[Dataset records]

(** Only the listener's start is followed and preceded by other things. *)
Lemma split_at {A} (Q : A -> Prop) (l r l' r' : list A) x y :
  Forall (fun a => ~ Q a) l -> Forall (fun a => ~ Q a) r -> Q x ->
  l' ++ x :: r' = l ++ y :: r -> l' = l /\ x = y.
Proof.
  intros Hl Hr Hx. revert l'. induction Hl as [|a l Ha Hl IH]; intros [|b l'] [= -> Heq]; try done.
  - rewrite Forall_forall in Hr. destruct (Hr x); [|done]. rewrite <- Heq. set_solver.
  - by destruct (IH l' Heq) as [-> ->].
Qed.

Definition is_listen (a : action) : Prop := match a with Listen _ _ => True | _ => False end.

Lemma preparations_quiet cfg o : Forall (fun a => ~ is_listen a) (preparations cfg o).
Proof. unfold preparations. destruct (BucketExists _ _) as [[]|]; repeat constructor; auto. Qed.

Lemma aftermath_quiet p x : Forall (fun a => ~ is_listen a) (aftermath p x).
Proof.
  destruct x as [[er|]|[er|]]; cbn; try destruct (errors_Is _ _); repeat constructor; auto.
Qed.

(** A run that stops at a missing dependency. *)
Ltac never :=
  split; [intros (? & ? & ? & ? & ? & [?|[? ?]]); congruence|];
  cbn; split; [reflexivity|];
  match goal with
  | |- exists tr msg er, ?l = _ /\ _ =>
      eexists (removelast l), _, _; split; [reflexivity|];
      cbn; intros ? ?; rewrite ?not_elem_of_cons; repeat split; auto using not_elem_of_nil
  end.

(** The two shapes of a run: the server never listens, the last action names what is missing and
    the status is 1; or it listens, after exactly the preparations. *)
Lemma main_runs version Getenv o :
  let cfg := Load Getenv in
  (~ ready cfg o /\ (main version Getenv o).2 = Exited 1 /\
   exists tr msg er, (main version Getenv o).1 = tr ++ [Error msg er] /\
     forall a r, Listen a r ∉ tr) \/
  (ready cfg o /\ exists r, configured version cfg r /\ main version Getenv o =
     (preparations cfg o ++ Listen (Config.HTTPAddr cfg) r :: aftermath (Config.DatabaseURL cfg) (waits o),
      if stopped (waits o) then Value tt else Exited 1)).
Proof.
  unfold main, ready. generalize (Load Getenv). intros cfg. cbv zeta.
  destruct (Validate cfg) as [er|]; [left; never|].
  destruct o as [pool provider up client exists_ make end_].
  unfold db_Open, Migrate, NewRouter, storage_New, deferring, serve_until_stopped, fatal,
    preparations, and_then, done, ask, emit, os_Exit. cbn.
  destruct (pool _) as [er|]; [left; never|cbn].
  destruct provider as [er|]; [left; never|cbn].
  destruct up as [er|]; [left; never|cbn].
  destruct (client _) as [er|]; [left; never|cbn].
  destruct (exists_ _) as [[]|er]; [cbn|cbn|left; never].
  2: destruct (make _ _) as [er|]; [left; never|].
  all: right; split; [by auto 10|].
  all: destruct end_ as [[er|]|[er|]]; cbn; try destruct (errors_Is er http_ErrServerClosed); cbn;
    eexists; (split; [|reflexivity]); by repeat constructor.
Qed.

Lemma listens version Getenv o addr r :
  Listen addr r ∈ (main version Getenv o).1 ->
  ready (Load Getenv) o /\ addr = Config.HTTPAddr (Load Getenv) /\ configured version (Load Getenv) r.
Proof.
  destruct (main_runs version Getenv o) as [(Hn & _ & tr & msg & er & Htr & Hl)|(Hr & r0 & Hc & Hrun)].
  - rewrite Htr, elem_of_app, list_elem_of_singleton. intros [Hi|]; [|done]. by destruct (Hl _ _ Hi).
  - rewrite Hrun. intros (before & after & Heq)%list_elem_of_split. symmetry in Heq.
    apply (split_at is_listen) in Heq; try done; auto using preparations_quiet, aftermath_quiet.
    by destruct Heq as [_ [= -> ->]].
Qed.

(** C16: the life of the server process, for every answer of the libraries and of the operating
    system: it listens exactly when the configuration is valid, the pool and the migration
    provider open, the migrations apply and the bucket exists or is made, on the configured
    address and with the configured objects, all of them on the pool that was opened and
    migrated; before that it has done exactly the preparations, in their order; it ends with
    status 0 exactly when it listened and was then stopped, closing the pool last, and otherwise
    with status 1 after naming the reason. *)
Theorem main_lifecycle version Getenv o :
  let cfg := Load Getenv in
  let (tr, out) := main version Getenv o in
  (forall addr r, Listen addr r ∈ tr ->
     ready cfg o /\ addr = Config.HTTPAddr cfg /\ configured version cfg r) /\
  (ready cfg o -> exists addr r, Listen addr r ∈ tr) /\
  (forall before addr r after, tr = before ++ Listen addr r :: after -> before = preparations cfg o) /\
  (exit_status out = 0%Z <-> ready cfg o /\ stopped (waits o) = true) /\
  (exit_status out = 0%Z -> last tr = Some (ClosePool (Config.DatabaseURL cfg))) /\
  (exit_status out <> 0%Z -> exit_status out = 1%Z /\ exists msg er, last tr = Some (Error msg er)).
Proof.
  intros cfg. pose proof (listens version Getenv o) as Hlis.
  destruct (main_runs version Getenv o) as [(Hn & Hout & tr & msg & er & Htr & Hl)|(Hr & r0 & Hc & Hrun)].
  - destruct (main _ _ _) as [tr' out]. cbn in Hout, Htr, Hlis. subst tr' out.
    split_and!; try done.
    + intros before a r after Heq. destruct Hn. apply (Hlis a r). rewrite Heq. set_solver.
    + split; [done|by intros [? _]].
    + intros _. split; [done|]. exists msg, er. apply last_snoc.
  - rewrite Hrun in *. split; [exact Hlis|]. split_and!.
    + intros _. eexists _, _. apply elem_of_app. right. left.
    + intros before a r after Heq. symmetry in Heq.
      apply (split_at is_listen) in Heq; try done; auto using preparations_quiet, aftermath_quiet.
      by destruct Heq.
    + by destruct (stopped _); cbn; split; [|intros _| |intros [_ ?]].
    + rewrite last_app_cons. destruct (waits o) as [[er|]|[er|]]; cbn; try done.
      by destruct (errors_Is _ _).
    + rewrite last_app_cons. destruct (waits o) as [[er|]|[er|]]; cbn; try done.
      destruct (errors_Is _ _); cbn; [done|]. intros _. eauto.
Qed.

Lemma configured_secret Getenv : Config.JWTSecret (Load Getenv) = Getenv "JWT_SECRET".
Proof. cbn. unfold getenv. by destruct (String.eqb_spec (Getenv "JWT_SECRET") "") as [->|]. Qed.

Lemma Validate_secret Getenv :
  Validate (Load Getenv) = None -> (32 <= len (Getenv "JWT_SECRET"))%Z.
Proof.
  rewrite <- configured_secret. unfold Validate. destruct (String.eqb _ _); [done|].
  by destruct (Z.ltb_spec (len (Config.JWTSecret (Load Getenv))) 32).
Qed.

Lemma configured_issuer Getenv : Config.JWTIssuer (Load Getenv) <> "".
Proof. cbn. unfold getenv. by destruct (String.eqb_spec (Getenv "JWT_ISSUER") ""). Qed.

(** A token that the server's operator can vouch for: of that user, signed with JWT_SECRET under
    HS256, from the configured issuer and inside its validity. *)
Definition believed `{Uuid, Jwt} (Getenv : string -> string) (raw : string) (now : time) (id : uuid) : Prop :=
  exists c, uuid_Parse (Claims.Subject c) = Some id /\ signature_ok HS256 (Getenv "JWT_SECRET") raw /\
    Claims.Issuer c = Config.JWTIssuer (Load Getenv) /\ valid_at c now.

Section started.
Context `{Uuid, Jwt, !JwtLaws} (version : string) (Getenv : string -> string) (r : application).
Context (Hr : configured version (Load Getenv) r).

Lemma genuine_believed raw now c id :
  uuid_Parse (Claims.Subject c) = Some id -> genuine (jwtm r) raw now c -> believed Getenv raw now id.
Proof.
  intros Hid. rewrite (conf_manager _ _ _ Hr). intros (Hs & Hi & Ht). exists c. rewrite <- configured_secret.
  split_and!; [done|exact Hs|apply Hi, configured_issuer|done].
Qed.

Lemma identity_believed e c w ui :
  identity e (deps_of r) c w = Some ui ->
  believed Getenv (bearerToken (Authorization c)) (env_clock e (w_tick w)) (UserInfo.ID ui).
Proof.
  unfold identity. replace (Handlers.jwtm (deps_of r)) with (jwtm r)
    by (symmetry; exact (one_manager _ _ (conf_one _ _ _ Hr))).
  destruct (String.eqb _ _); [done|]. destruct (run e (Parse _ _) w) as [[claims|er] w1] eqn:Hp; cbn; [|done].
  destruct (uuid_Parse (Claims.Subject claims)) as [id|] eqn:Hid; [|done]. intros [= <-].
  apply Parse_genuine in Hp as [Hg _]. by apply (genuine_believed _ _ claims).
Qed.

Lemma connected_believed e raw up w u w' :
  run e (WS (jwtm r) raw up) w = (Connected u, w') -> believed Getenv raw (env_clock e (w_tick w)) u.
Proof. intros [_ (_ & c & Hid & Hg)]%WS_outcome. by apply (genuine_believed _ _ c). Qed.

End started.

(** C17: a server that listens believes only tokens signed with its configured secret, of at least
    32 bytes: for every server [main] starts, whoever a request is identified as by its bearer
    token, and whoever a WebSocket is connected for, is the subject of a token signed with
    JWT_SECRET under HS256, from the configured issuer and inside its validity. *)
Theorem main_authenticates `{Uuid, Jwt, !JwtLaws} version Getenv o addr r :
  Listen addr r ∈ (main version Getenv o).1 ->
  (32 <= len (Getenv "JWT_SECRET"))%Z /\
  (forall e c w ui, identity e (deps_of r) c w = Some ui ->
     believed Getenv (bearerToken (Authorization c)) (env_clock e (w_tick w)) (UserInfo.ID ui)) /\
  (forall e raw up w u w', run e (WS (jwtm r) raw up) w = (Connected u, w') ->
     believed Getenv raw (env_clock e (w_tick w)) u).
Proof.
  intros ((Hv & _) & _ & Hc)%listens. split; [by apply Validate_secret|].
  split; intros *; [by eapply identity_believed|by eapply connected_believed].
Qed.

(** ** The whole stack *)

Section whole.
Context `{Postgres, Argon2, Uuid, Jwt, Unicode, ObjectReader, MuxLaws0 : MuxLaws}.
Context `{Argon2Laws0 : !Argon2Laws, JwtLaws0 : !JwtLaws}.


End whole.

(** ** Examples *)

(** Everything is there, the bucket is new, and the process is interrupted. *)
Definition first_start : outside :=
  Outside (fun _ => None) None None (fun _ => None) (fun _ => Ok false) (fun _ _ => None)
    (Interrupted None).

Lemma first_start_ready : ready (Load sample_env) first_start.
Proof. split_and!; try by vm_compute. by right. Qed.

Example first_start_run :
  (main "1.0" sample_env first_start).2 = Value tt /\
  preparations (Load sample_env) first_start =
    [NewPool "x"; NewProvider "x"; Up "x"; NewClient (Client.New "x" "x" "x" "us-east-1" false);
     AskBucket "masonic";
     MakeBucket "masonic" "us-east-1"; RunHub; Info "http server listening"].
Proof. by vm_compute. Qed.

[/Dataset records]

### Assignment
Looking at the entries above, can you reproduce exactly the lines from the one that holds "preparations, and_then, done, ask, emit, os_Exit." through the one that holds "system: it listens", and only those?

### Your solution
    preparations, and_then, done, ask, emit, os_Exit. cbn.
  destruct (pool _) as [er|]; [left; never|cbn].
  destruct provider as [er|]; [left; never|cbn].
  destruct up as [er|]; [left; never|cbn].
  destruct (client _) as [er|]; [left; never|cbn].
  destruct (exists_ _) as [[]|er]; [cbn|cbn|left; never].
  2: destruct (make _ _) as [er|]; [left; never|].
  all: right; split; [by auto 10|].
  all: destruct end_ as [[er|]|[er|]]; cbn; try destruct (errors_Is er http_ErrServerClosed); cbn;
    eexists; (split; [|reflexivity]); by repeat constructor.
Qed.

Lemma listens version Getenv o addr r :
  Listen addr r ∈ (main version Getenv o).1 ->
  ready (Load Getenv) o /\ addr = Config.HTTPAddr (Load Getenv) /\ configured version (Load Getenv) r.
Proof.
  destruct (main_runs version Getenv o) as [(Hn & _ & tr & msg & er & Htr & Hl)|(Hr & r0 & Hc & Hrun)].
  - rewrite Htr, elem_of_app, list_elem_of_singleton. intros [Hi|]; [|done]. by destruct (Hl _ _ Hi).
  - rewrite Hrun. intros (before & after & Heq)%list_elem_of_split. symmetry in Heq.
    apply (split_at is_listen) in Heq; try done; auto using preparations_quiet, aftermath_quiet.
    by destruct Heq as [_ [= -> ->]].
Qed.

(** C16: the life of the server process, for every answer of the libraries and of the operating
    system: it listens exactly when the configuration is valid, the pool and the migration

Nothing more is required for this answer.